Cytomegalovirus (CMV) commonly causes persistent asymptomatic infection in healthy humans; however, in immunocompromised individuals it can reactivate and cause serious illness. The effect of CMV infection on immune responses in healthy individuals is unclear, but it has been suggested to promote immunosenescence. Reporting in Science Translational Medicine, Furman et al. show that CMV infection does not seem to alter immunity in healthy older individuals, but instead has a beneficial effect on the immune responses of healthy young adults to an influenza virus vaccine.

To investigate the impact of age and CMV infection on immune responses, the authors analysed peripheral blood from 91 healthy young and older individuals, aged 20–30 and 60–89 years, respectively. The changes associated with CMV latency and ageing were determined for 236 immunological parameters. Similar to previous results, ageing was associated with marked down-regulation of cell function, including decreased expression of genes associated with the cell cycle, protein synthesis, and cholesterol and lipid metabolism. However, the immunological profiles of CMV-infected older individuals could not be distinguished from those of uninfected older individuals. By contrast, CMV infection in young adults was associated with an upregulation of immune biomarkers, including interleukin-13 and interferon-γ (IFNγ). Of note, individuals infected with Epstein–Barr virus — which is another herpesvirus — did not show these changes. Thus, CMV infection does not seem to influence immune responses in older individuals, but instead contributes to the activation of immune responses, such as cytokine production, in younger adults.

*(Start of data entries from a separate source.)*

Definition set_gates (v : Z → Z) (s : rcvry) : rcvry :=
  mk_rcvry v (info s) (max_site_id s) (current_site_id s) (current_tx_type s)
    (just_noop_for_tsx s) (dispatched_action s) (actions_map s) (return_value s) (return_addr s)
    (child_state s) (freeList s) (freeListPos s) (num_delayed_free_calls s)
    (auto_adapt_sample_size s) (auto_adapt_threshold s) (auto_adapt_scale s) (prev_site_id s)
    (repeat_count s).
Definition set_info (v : Z → rcvry_info_t) (s : rcvry) : rcvry :=
  mk_rcvry (gates s) v (max_site_id s) (current_site_id s) (current_tx_type s)
    (just_noop_for_tsx s) (dispatched_action s) (actions_map s) (return_value s) (return_addr s)
    (child_state s) (freeList s) (freeListPos s) (num_delayed_free_calls s)
    (auto_adapt_sample_size s) (auto_adapt_threshold s) (auto_adapt_scale s) (prev_site_id s)
    (repeat_count s).
Definition set_max_site_id (v : Z) (s : rcvry) : rcvry :=
  mk_rcvry (gates s) (info s) v (current_site_id s) (current_tx_type s) (just_noop_for_tsx s)
    (dispatched_action s) (actions_map s) (return_value s) (return_addr s) (child_state s)
    (freeList s) (freeListPos s) (num_delayed_free_calls s) (auto_adapt_sample_size s)
    (auto_adapt_threshold s) (auto_adapt_scale s) (prev_site_id s) (repeat_count s).
Definition set_current_site_id (v : Z) (s : rcvry) : rcvry :=
  mk_rcvry (gates s) (info s) (max_site_id s) v (current_tx_type s) (just_noop_for_tsx s)
    (dispatched_action s) (actions_map s) (return_value s) (return_addr s) (child_state s)
    (freeList s) (freeListPos s) (num_delayed_free_calls s) (auto_adapt_sample_size s)
    (auto_adapt_threshold s) (auto_adapt_scale s) (prev_site_id s) (repeat_count s).
Definition set_current_tx_type (v : Z) (s : rcvry) : rcvry :=
  mk_rcvry (gates s) (info s) (max_site_id s) (current_site_id s) v (just_noop_for_tsx s)
    (dispatched_action s) (actions_map s) (return_value s) (return_addr s) (child_state s)
    (freeList s) (freeListPos s) (num_delayed_free_calls s) (auto_adapt_sample_size s)
    (auto_adapt_threshold s) (auto_adapt_scale s) (prev_site_id s) (repeat_count s).
Definition set_just_noop_for_tsx (v : Z) (s : rcvry) : rcvry :=
  mk_rcvry (gates s) (info s) (max_site_id s) (current_site_id s) (current_tx_type s) v
    (dispatched_action s) (actions_map s) (return_value s) (return_addr s) (child_state s)
    (freeList s) (freeListPos s) (num_delayed_free_calls s) (auto_adapt_sample_size s)
    (auto_adapt_threshold s) (auto_adapt_scale s) (prev_site_id s) (repeat_count s).
Definition set_dispatched_action (v : rcvry_type_t) (s : rcvry) : rcvry :=
  mk_rcvry (gates s) (info s) (max_site_id s) (current_site_id s) (current_tx_type s)
    (just_noop_for_tsx s) v (actions_map s) (return_value s) (return_addr s) (child_state s)
    (freeList s) (freeListPos s) (num_delayed_free_calls s) (auto_adapt_sample_size s)
    (auto_adapt_threshold s) (auto_adapt_scale s) (prev_site_id s) (repeat_count s).
Definition set_actions_map (v : rcvry_type_t → option rcvry_action) (s : rcvry) : rcvry :=
  mk_rcvry (gates s) (info s) (max_site_id s) (current_site_id s) (current_tx_type s)
    (just_noop_for_tsx s) (dispatched_action s) v (return_value s) (return_addr s)
    (child_state s) (freeList s) (freeListPos s) (num_delayed_free_calls s)
    (auto_adapt_sample_size s) (auto_adapt_threshold s) (auto_adapt_scale s) (prev_site_id s)
    (repeat_count s).
Definition set_return_value (v : Z) (s : rcvry) : rcvry :=
  mk_rcvry (gates s) (info s) (max_site_id s) (current_site_id s) (current_tx_type s)
    (just_noop_for_tsx s) (dispatched_action s) (actions_map s) v (return_addr s)
    (child_state s) (freeList s) (freeListPos s) (num_delayed_free_calls s)
    (auto_adapt_sample_size s) (auto_adapt_threshold s) (auto_adapt_scale s) (prev_site_id s)
    (repeat_count s).
Definition set_return_addr (v : Z) (s : rcvry) : rcvry :=
  mk_rcvry (gates s) (info s) (max_site_id s) (current_site_id s) (current_tx_type s)
    (just_noop_for_tsx s) (dispatched_action s) (actions_map s) (return_value s) v
    (child_state s) (freeList s) (freeListPos s) (num_delayed_free_calls s)
    (auto_adapt_sample_size s) (auto_adapt_threshold s) (auto_adapt_scale s) (prev_site_id s)
    (repeat_count s).
Definition set_child_state (v : rcvry_child_state_t) (s : rcvry) : rcvry :=
  mk_rcvry (gates s) (info s) (max_site_id s) (current_site_id s) (current_tx_type s)
    (just_noop_for_tsx s) (dispatched_action s) (actions_map s) (return_value s)
    (return_addr s) v (freeList s) (freeListPos s) (num_delayed_free_calls s)
    (auto_adapt_sample_size s) (auto_adapt_threshold s) (auto_adapt_scale s) (prev_site_id s)
    (repeat_count s).
Definition set_freeList (v : Z → Z) (s : rcvry) : rcvry :=
  mk_rcvry (gates s) (info s) (max_site_id s) (current_site_id s) (current_tx_type s)
    (just_noop_for_tsx s) (dispatched_action s) (actions_map s) (return_value s) (return_addr s)
    (child_state s) v (freeListPos s) (num_delayed_free_calls s) (auto_adapt_sample_size s)
    (auto_adapt_threshold s) (auto_adapt_scale s) (prev_site_id s) (repeat_count s).
Definition set_freeListPos (v : Z) (s : rcvry) : rcvry :=
  mk_rcvry (gates s) (info s) (max_site_id s) (current_site_id s) (current_tx_type s)
    (just_noop_for_tsx s) (dispatched_action s) (actions_map s) (return_value s) (return_addr s)
    (child_state s) (freeList s) v (num_delayed_free_calls s) (auto_adapt_sample_size s)
    (auto_adapt_threshold s) (auto_adapt_scale s) (prev_site_id s) (repeat_count s).
Definition set_num_delayed_free_calls (v : Z) (s : rcvry) : rcvry :=
  mk_rcvry (gates s) (info s) (max_site_id s) (current_site_id s) (current_tx_type s)
    (just_noop_for_tsx s) (dispatched_action s) (actions_map s) (return_value s) (return_addr s)
    (child_state s) (freeList s) (freeListPos s) v (auto_adapt_sample_size s)
    (auto_adapt_threshold s) (auto_adapt_scale s) (prev_site_id s) (repeat_count s).
Definition set_auto_adapt_sample_size (v : Z) (s : rcvry) : rcvry :=
  mk_rcvry (gates s) (info s) (max_site_id s) (current_site_id s) (current_tx_type s)
    (just_noop_for_tsx s) (dispatched_action s) (actions_map s) (return_value s) (return_addr s)
    (child_state s) (freeList s) (freeListPos s) (num_delayed_free_calls s) v
    (auto_adapt_threshold s) (auto_adapt_scale s) (prev_site_id s) (repeat_count s).
Definition set_auto_adapt_threshold (v : Z) (s : rcvry) : rcvry :=
  mk_rcvry (gates s) (info s) (max_site_id s) (current_site_id s) (current_tx_type s)
    (just_noop_for_tsx s) (dispatched_action s) (actions_map s) (return_value s) (return_addr s)
    (child_state s) (freeList s) (freeListPos s) (num_delayed_free_calls s)
    (auto_adapt_sample_size s) v (auto_adapt_scale s) (prev_site_id s) (repeat_count s).
Definition set_auto_adapt_scale (v : Z) (s : rcvry) : rcvry :=
  mk_rcvry (gates s) (info s) (max_site_id s) (current_site_id s) (current_tx_type s)
    (just_noop_for_tsx s) (dispatched_action s) (actions_map s) (return_value s) (return_addr s)
    (child_state s) (freeList s) (freeListPos s) (num_delayed_free_calls s)
    (auto_adapt_sample_size s) (auto_adapt_threshold s) v (prev_site_id s) (repeat_count s).
Definition set_prev_site_id (v : Z) (s : rcvry) : rcvry :=
  mk_rcvry (gates s) (info s) (max_site_id s) (current_site_id s) (current_tx_type s)
    (just_noop_for_tsx s) (dispatched_action s) (actions_map s) (return_value s) (return_addr s)
    (child_state s) (freeList s) (freeListPos s) (num_delayed_free_calls s)
    (auto_adapt_sample_size s) (auto_adapt_threshold s) (auto_adapt_scale s) v (repeat_count s).
Definition set_repeat_count (v : Z) (s : rcvry) : rcvry :=
  mk_rcvry (gates s) (info s) (max_site_id s) (current_site_id s) (current_tx_type s)
    (just_noop_for_tsx s) (dispatched_action s) (actions_map s) (return_value s) (return_addr s)
    (child_state s) (freeList s) (freeListPos s) (num_delayed_free_calls s)
    (auto_adapt_sample_size s) (auto_adapt_threshold s) (auto_adapt_scale s) (prev_site_id s) v.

CMV infection seems to improve the serological response to an influenza virus vaccine

Vaccination is less effective in elderly people, but whether this is influenced by CMV infection is unclear. To investigate this further, the authors used a seasonal trivalent inactivated influenza virus vaccine and examined the antibody responses to influenza virus at days 0 and 28 post vaccination. As expected, age had a negative effect on antibody responses, but there was no difference between CMV-infected and uninfected individuals. However, in young adults, the antibody responses to the influenza virus vaccine were higher in CMV-infected individuals than in uninfected adults. Hence, CMV infection seems to improve the serological response to an influenza virus vaccine.

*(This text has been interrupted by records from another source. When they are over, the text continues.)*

(** [rcvry_map_actions], run before [main]: open the gates, then fill the table. *)
Definition rcvry_map_actions (r : rcvry) : rcvry :=
  let r := set_gates (λ i, if (0 <=? i) && (i <? RCVRY_MAX_LIBCALL_SITES)
                           then initial_gate (info r i) else gates r i) r in
  let install t a (m : rcvry_type_t → option rcvry_action) := <[t := Some a]> m in
  let m := actions_map r in
  let m := install RCVRY_TYPE_DEFAULT rcvry_ra_fail m in
  let m := install RCVRY_TYPE_NOOP rcvry_ra_noop m in
  let m := install RCVRY_TYPE_FAIL rcvry_ra_fail m in
  let m := install RCVRY_TYPE_SET_RET_ERRNO rcvry_ra_set_ret_errno m in
  let m := install RCVRY_TYPE_SET_RET_ERRNO_EACCES rcvry_ra_set_ret_errno m in
  let m := install RCVRY_TYPE_SET_RET_ERRNO_ENOMEM rcvry_ra_set_ret_errno m in
  let m := install RCVRY_TYPE_SET_RET_ERRNO_ENOSPC rcvry_ra_set_ret_errno m in
  let m := install RCVRY_TYPE_SET_RET_ERRNO_EBADF rcvry_ra_set_ret_errno m in
  let m := install RCVRY_TYPE_SET_RET_ERRNO_EINVAL rcvry_ra_set_ret_errno m in
  let m := install RCVRY_TYPE_SET_RET_ERRNO_EFAULT rcvry_ra_set_ret_errno m in
  let m := install RCVRY_TYPE_SET_RET_ERRNO_EMFILE rcvry_ra_set_ret_errno m in
  let m := install RCVRY_TYPE_SET_RET_ERRNO_ZSTREAM_ERROR rcvry_ra_set_ret_errno m in
  let m := install RCVRY_TYPE_SET_RET_NULL_ERRNO_ENOMEM rcvry_ra_set_ret_errno m in
  let m := install RCVRY_TYPE_SET_RET_NULL_ERRNO_EBADF rcvry_ra_set_ret_errno m in
  let m := install RCVRY_TYPE_HW_TSX rcvry_ra_noop m in
  let m := install RCVRY_TYPE_UNDO_MALLOC rcvry_ra_undo_malloc m in
  let m := install RCVRY_TYPE_UNDO_MEMALIGN rcvry_ra_undo_memalign m in
  let m := install RCVRY_TYPE_UNDO_REALLOC rcvry_ra_fail m in
  let m := install RCVRY_TYPE_UNDO_SETLOCALE rcvry_ra_set_ret_errno m in
  let m := install RCVRY_TYPE_CLOSE_SOCKET rcvry_ra_close_socket m in
  let m := install RCVRY_TYPE_CLOSE_RET_NULL rcvry_ra_close m in
  let m := install RCVRY_TYPE_CLOSE rcvry_ra_close m in
  let m := install RCVRY_TYPE_DLCLOSE rcvry_ra_dlclose m in
  let m := install RCVRY_TYPE_UNDO_FORK rcvry_ra_undo_fork m in
  let m := install RCVRY_TYPE_UNDO_ADDRINFO rcvry_ra_undo_addrinfo m in
  let m := install RCVRY_TYPE_UNDO_MKDIR rcvry_ra_undo_mkdir m in
  let m := install RCVRY_TYPE_UNDO_MMAP rcvry_ra_undo_mmap m in
  let m := install RCVRY_TYPE_UNDO_PTHRDMUTX_INIT rcvry_ra_undo_pthread_mutex_init m in
  let m := install RCVRY_TYPE_UNDO_PTHRDMUTX_LOCK rcvry_ra_undo_pthread_mutex_lock m in
  set_actions_map m r.

(** ** Looking for a software fault *)

(** [rcvry_fork]: a raw [clone]. *)
Definition rcvry_fork : P Z := libc C_clone.

Definition WIFSIGNALED (status : Z) : bool :=
  let sig := Z.land status 127 in negb (sig =? 0) && negb (sig =? 127).
Definition WIFEXITED (status : Z) : bool := Z.land status 127 =? 0.
Definition WEXITSTATUS (status : Z) : Z := Z.shiftr (Z.land status 65280) 8.

Definition __WCLONE : Z := 2147483648.

Definition rcvry_check_swfault_exists : P Z :=
  st ← gets (λ w, child_state (wrc w));
  if decide (st = RCVRY_CHILD_STARTED)
  then halt (Exit (rcvry_child_state_val RCVRY_CHILD_ERROR)) else
  modify (on_rc (set_child_state RCVRY_CHILD_INVALID)) ;;
  c_pid ← rcvry_fork;
  if c_pid =? 0 then
    modify (on_rc (set_child_state RCVRY_CHILD_STARTED)) ;; mret RCVRY_TSX_RA_SW_OK
  else if 0 <? c_pid then
    r ← libc (C_waitpid c_pid __WCLONE);
    if r =? -1 then mret RCVRY_E_FAIL else
    c_status ← gets (λ w, libc_wait_status (wos w));
    if WIFSIGNALED c_status then mret RCVRY_TSX_RA_SW_FAULT
    else if WIFEXITED c_status then
      if WEXITSTATUS c_status =? rcvry_child_state_val RCVRY_CHILD_EXIT_OK
      then mret RCVRY_TSX_RA_SW_OK
      else mret RCVRY_TSX_RA_SW_FAULT
    else mret RCVRY_TSX_RA_SW_FAULT
  else mret RCVRY_E_FAIL.

(** ** Delayed deallocation *)

Definition RCVRY_FREE_LIST_SIZE : Z := 16384.

(** The increment is part of the asserted expression. *)
Definition rcvry_ra_delayed_free (ptr : Z) : P () :=
  modify (on_rc (λ r, set_freeListPos (s32 (freeListPos r + 1)) r)) ;;
  pos ← gets (λ w, freeListPos (wrc w));
  assert (pos <? RCVRY_FREE_LIST_SIZE) ;;
  modify (on_rc (λ r, set_freeList (upd (freeList r) pos ptr) r)) ;;
  modify (on_rc (λ r, set_num_delayed_free_calls (u32 (num_delayed_free_calls r + 1)) r)).

Fixpoint free_loop (n : nat) (i pos : Z) : P () :=
  match n with
  | O => if i <? pos then halt Diverge else skip
  | S n' =>
      if i <? pos then
        p ← gets (λ w, freeList (wrc w) i);
        libc (C_free p) ;; free_loop n' (i + 1) pos
      else skip
  end.

Definition rcvry_ra_free_freelist : P () :=
  pos ← gets (λ w, freeListPos (wrc w));
  free_loop (Z.to_nat pos) 0 pos ;;
  modify (on_rc (set_freeListPos (-1))).

End Actions.

(** ** What every action leaves alone *)

(** The parts of a site's information that recovery reads. *)
Definition same_site_info (i j : rcvry_info_t) : Prop :=
  ltckpt_type i = ltckpt_type j ∧ rcvry_type i = rcvry_type j ∧
  argc i = argc j ∧ argv i = argv j.

(** [r'] differs from [r] in the gate of the current site, the return value and
    profiling counters at most. *)
Record rc_frame (r r' : rcvry) : Prop := {
  fr_site : current_site_id r' = current_site_id r;
  fr_raddr : return_addr r' = return_addr r;
  fr_tx : current_tx_type r' = current_tx_type r;
  fr_max : max_site_id r' = max_site_id r;
  fr_map : actions_map r' = actions_map r;
  fr_prev : prev_site_id r' = prev_site_id r;
  fr_repeat : repeat_count r' = repeat_count r;
  fr_gates : ∀ i, i ≠ current_site_id r → gates r' i = gates r i;
  fr_info : ∀ i, same_site_info (info r' i) (info r i);
}.

#[export] Instance rc_frame_preorder : PreOrder rc_frame.
Proof.
  split.
  - intros r. by split.
  - intros r1 r2 r3 [] []. split; try congruence.
    + intros i Hi. rewrite fr_gates1, fr_gates0; [done|done|congruence].
    + intros i. destruct (fr_info0 i) as (?&?&?&?), (fr_info1 i) as (?&?&?&?).
      unfold same_site_info. split_and!; congruence.
Qed.

Section ActionFrames.
Context `{cfg : Config} {os : Type} `{libc_os : LibC os}.
Implicit Types w : world os.

Lemma rc_frame_prof_count c r : rc_frame r (prof_count c r).
Proof.
  unfold prof_count. case_match; [|done]. split; try done.
  intros i. unfold prof_inc_at, upd_info_at, same_site_info, upd. cbn.
  destruct (Z.eqb_spec i (current_site_id r)); by subst.
Qed.

Lemma rc_frame_gate r : rc_frame r (operate_libcall_gate r).
Proof.
  unfold operate_libcall_gate. case_match; split; try done;
    intros i Hi; unfold set_cur_gate; cbn; by rewrite upd_ne.
Qed.

Lemma rc_frame_return_value v r : rc_frame r (set_return_value v r).
Proof. by split. Qed.

(** The gate after [operate_libcall_gate]. *)
Definition gate_after (r : rcvry) : Z :=
  if RCVRY_CLOSE_GATE_AFTER then RCVRY_LIBCALL_GATE_CLOSE else current_tx_type r.

Lemma operate_gate_cur r :
  gates (operate_libcall_gate r) (current_site_id r) = gate_after r.
Proof. unfold operate_libcall_gate, gate_after. case_match; apply upd_eq. Qed.

Lemma operate_gate_raddr r : return_addr (operate_libcall_gate r) = return_addr r.
Proof. apply (fr_raddr _ _ (rc_frame_gate r)). Qed.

Finally, the authors investigated whether their observations could be modelled in mice. Indeed, mice infected with murine CMV (MCMV) for 5–12 weeks before infection with influenza virus showed increased protection compared with mock-infected mice. However, these effects were lost in older mice exposed to long-term (9 months) MCMV infection. The cross-protective effect of MCMV infection in younger mice seems to be mediated by IFNγ, as MCMV-infected IFNγ-deficient mice showed higher influenza virus burdens and lower influenza virus-specific immune responses than control mice.

In summary, this study shows that CMV infection has no apparent effect on immunosenescence or the immune response to influenza virus vaccination in older individuals. Instead, CMV infection enhances the immunity to influenza virus in younger adults and in mice. This could explain why CMV infection is abundant in humans and many other species.